= Beginning of Section =

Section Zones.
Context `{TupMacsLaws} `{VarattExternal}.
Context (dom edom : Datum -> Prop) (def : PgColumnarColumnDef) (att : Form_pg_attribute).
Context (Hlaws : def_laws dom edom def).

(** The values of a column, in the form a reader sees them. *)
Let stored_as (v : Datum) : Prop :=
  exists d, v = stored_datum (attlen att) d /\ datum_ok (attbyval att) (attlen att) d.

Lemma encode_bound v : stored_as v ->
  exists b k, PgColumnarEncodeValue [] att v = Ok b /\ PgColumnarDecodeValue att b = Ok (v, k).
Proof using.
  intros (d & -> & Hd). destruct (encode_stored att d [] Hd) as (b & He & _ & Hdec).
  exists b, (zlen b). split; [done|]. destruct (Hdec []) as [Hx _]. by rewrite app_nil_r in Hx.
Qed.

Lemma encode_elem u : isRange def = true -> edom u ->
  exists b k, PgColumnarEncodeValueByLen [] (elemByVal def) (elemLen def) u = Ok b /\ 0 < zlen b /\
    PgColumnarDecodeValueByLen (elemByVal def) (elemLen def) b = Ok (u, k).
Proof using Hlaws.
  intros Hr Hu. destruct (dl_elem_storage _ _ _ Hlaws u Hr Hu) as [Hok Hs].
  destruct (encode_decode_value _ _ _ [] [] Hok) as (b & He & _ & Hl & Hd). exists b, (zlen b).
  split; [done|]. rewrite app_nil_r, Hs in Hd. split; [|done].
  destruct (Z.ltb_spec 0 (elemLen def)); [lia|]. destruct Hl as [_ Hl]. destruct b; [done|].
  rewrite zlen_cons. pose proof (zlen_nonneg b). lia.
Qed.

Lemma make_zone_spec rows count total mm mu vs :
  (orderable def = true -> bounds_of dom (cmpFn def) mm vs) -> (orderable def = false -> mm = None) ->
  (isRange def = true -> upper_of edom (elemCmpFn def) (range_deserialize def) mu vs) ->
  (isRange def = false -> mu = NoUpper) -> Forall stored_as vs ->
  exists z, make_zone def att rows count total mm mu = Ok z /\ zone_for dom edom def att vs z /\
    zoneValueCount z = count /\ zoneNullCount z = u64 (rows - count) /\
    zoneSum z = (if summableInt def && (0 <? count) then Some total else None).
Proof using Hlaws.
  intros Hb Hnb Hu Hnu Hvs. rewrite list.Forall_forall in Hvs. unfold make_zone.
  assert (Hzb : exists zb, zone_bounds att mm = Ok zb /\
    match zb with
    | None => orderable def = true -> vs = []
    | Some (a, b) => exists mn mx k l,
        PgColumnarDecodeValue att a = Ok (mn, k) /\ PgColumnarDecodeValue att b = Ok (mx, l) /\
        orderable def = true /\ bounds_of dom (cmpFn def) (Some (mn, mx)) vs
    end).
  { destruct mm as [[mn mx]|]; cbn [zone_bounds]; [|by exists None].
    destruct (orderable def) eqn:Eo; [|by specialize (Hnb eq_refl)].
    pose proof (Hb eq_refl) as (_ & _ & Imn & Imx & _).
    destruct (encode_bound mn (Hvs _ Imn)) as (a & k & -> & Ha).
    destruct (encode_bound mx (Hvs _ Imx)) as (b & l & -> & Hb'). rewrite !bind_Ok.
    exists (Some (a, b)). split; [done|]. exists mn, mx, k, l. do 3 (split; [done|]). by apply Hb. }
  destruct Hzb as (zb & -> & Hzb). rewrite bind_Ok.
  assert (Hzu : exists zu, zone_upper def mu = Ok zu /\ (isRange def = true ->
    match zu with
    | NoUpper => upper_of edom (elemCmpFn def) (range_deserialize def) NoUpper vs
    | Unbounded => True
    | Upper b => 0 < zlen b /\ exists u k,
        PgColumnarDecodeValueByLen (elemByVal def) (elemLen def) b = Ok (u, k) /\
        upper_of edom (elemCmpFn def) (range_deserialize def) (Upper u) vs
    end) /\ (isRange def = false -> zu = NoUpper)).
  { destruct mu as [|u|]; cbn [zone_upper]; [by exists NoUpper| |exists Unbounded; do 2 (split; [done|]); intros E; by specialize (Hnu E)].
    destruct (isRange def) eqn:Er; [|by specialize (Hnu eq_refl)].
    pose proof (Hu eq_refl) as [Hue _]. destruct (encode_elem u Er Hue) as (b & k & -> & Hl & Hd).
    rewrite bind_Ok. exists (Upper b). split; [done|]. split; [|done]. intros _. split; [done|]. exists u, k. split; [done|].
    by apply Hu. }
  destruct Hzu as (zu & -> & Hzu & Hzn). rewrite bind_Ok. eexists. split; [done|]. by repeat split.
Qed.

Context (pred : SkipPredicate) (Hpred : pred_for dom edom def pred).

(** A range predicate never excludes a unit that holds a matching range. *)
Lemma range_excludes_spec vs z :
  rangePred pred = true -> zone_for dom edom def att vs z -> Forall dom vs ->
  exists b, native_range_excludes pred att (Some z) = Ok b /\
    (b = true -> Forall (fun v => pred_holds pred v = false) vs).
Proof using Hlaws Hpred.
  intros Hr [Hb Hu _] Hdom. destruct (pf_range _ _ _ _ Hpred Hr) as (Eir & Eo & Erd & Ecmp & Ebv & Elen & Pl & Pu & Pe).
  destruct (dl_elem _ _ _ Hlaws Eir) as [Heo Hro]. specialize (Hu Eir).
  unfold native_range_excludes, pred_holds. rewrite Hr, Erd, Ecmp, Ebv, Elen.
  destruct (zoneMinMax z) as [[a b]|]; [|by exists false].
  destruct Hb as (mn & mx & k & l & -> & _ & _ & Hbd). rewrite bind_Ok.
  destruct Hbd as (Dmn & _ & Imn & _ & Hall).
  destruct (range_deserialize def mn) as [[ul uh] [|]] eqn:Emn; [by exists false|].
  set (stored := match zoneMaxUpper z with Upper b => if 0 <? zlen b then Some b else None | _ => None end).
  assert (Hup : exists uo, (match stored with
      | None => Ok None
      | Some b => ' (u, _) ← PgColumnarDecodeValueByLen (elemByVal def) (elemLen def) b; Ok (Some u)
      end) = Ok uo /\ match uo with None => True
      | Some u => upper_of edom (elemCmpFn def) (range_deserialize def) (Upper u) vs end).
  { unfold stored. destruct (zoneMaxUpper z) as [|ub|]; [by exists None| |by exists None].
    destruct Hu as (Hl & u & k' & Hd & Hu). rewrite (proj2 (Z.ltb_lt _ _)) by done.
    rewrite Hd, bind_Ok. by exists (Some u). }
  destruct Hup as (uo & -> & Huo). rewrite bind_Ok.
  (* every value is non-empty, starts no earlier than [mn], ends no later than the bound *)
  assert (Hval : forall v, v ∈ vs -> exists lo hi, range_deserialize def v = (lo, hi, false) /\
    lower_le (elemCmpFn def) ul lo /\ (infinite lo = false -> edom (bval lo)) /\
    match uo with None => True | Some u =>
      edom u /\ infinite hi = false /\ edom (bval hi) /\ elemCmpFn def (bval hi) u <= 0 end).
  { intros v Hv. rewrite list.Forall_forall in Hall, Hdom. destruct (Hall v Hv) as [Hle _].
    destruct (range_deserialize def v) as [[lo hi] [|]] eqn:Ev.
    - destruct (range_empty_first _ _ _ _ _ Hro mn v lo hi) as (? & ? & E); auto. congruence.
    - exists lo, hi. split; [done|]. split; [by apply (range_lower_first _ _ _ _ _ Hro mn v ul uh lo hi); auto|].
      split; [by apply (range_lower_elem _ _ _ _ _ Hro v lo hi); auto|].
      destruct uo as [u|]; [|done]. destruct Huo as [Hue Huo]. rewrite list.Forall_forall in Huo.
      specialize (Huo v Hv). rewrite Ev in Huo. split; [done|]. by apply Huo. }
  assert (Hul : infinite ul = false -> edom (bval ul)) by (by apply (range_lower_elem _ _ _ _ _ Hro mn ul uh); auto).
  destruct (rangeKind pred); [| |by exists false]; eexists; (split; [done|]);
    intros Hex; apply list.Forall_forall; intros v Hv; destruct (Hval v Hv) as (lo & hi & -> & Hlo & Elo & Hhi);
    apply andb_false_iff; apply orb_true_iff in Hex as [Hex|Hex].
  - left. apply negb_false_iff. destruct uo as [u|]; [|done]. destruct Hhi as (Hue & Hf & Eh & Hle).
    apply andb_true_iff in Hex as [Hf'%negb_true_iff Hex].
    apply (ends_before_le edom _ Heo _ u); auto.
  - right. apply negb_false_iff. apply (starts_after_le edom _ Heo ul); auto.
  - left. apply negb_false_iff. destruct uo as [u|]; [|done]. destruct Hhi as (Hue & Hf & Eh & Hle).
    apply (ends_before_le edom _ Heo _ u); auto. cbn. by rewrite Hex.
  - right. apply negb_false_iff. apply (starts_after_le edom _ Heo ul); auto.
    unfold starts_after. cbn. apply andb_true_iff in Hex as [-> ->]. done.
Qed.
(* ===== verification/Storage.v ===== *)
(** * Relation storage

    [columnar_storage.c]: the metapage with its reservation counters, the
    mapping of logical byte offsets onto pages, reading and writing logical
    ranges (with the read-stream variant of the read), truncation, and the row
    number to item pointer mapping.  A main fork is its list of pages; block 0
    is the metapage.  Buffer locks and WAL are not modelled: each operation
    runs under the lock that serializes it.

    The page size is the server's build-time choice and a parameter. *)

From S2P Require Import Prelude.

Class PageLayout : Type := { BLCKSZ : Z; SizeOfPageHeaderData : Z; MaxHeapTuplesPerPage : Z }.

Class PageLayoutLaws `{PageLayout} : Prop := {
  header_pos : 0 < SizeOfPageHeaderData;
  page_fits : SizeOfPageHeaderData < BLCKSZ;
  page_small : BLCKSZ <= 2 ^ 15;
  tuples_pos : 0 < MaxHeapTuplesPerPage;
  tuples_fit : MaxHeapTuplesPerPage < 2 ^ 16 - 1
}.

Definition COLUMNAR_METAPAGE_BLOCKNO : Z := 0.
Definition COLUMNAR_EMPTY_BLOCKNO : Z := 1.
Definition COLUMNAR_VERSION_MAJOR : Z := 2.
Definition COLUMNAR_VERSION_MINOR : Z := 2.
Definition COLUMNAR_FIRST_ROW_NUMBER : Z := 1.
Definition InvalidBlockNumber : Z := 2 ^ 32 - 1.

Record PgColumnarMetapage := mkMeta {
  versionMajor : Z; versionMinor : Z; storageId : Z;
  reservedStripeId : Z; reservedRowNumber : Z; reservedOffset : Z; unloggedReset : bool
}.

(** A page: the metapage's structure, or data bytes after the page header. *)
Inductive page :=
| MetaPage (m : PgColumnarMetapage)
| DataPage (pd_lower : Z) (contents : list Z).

= End of Section =

Check every line above for the word "elemLen" and copy those that have it.

Expected answer
  exists b k, PgColumnarEncodeValueByLen [] (elemByVal def) (elemLen def) u = Ok b /\ 0 < zlen b /\
    PgColumnarDecodeValueByLen (elemByVal def) (elemLen def) b = Ok (u, k).
  destruct (Z.ltb_spec 0 (elemLen def)); [lia|]. destruct Hl as [_ Hl]. destruct b; [done|].
        PgColumnarDecodeValueByLen (elemByVal def) (elemLen def) b = Ok (u, k) /\
      | Some b => ' (u, _) ← PgColumnarDecodeValueByLen (elemByVal def) (elemLen def) b; Ok (Some u)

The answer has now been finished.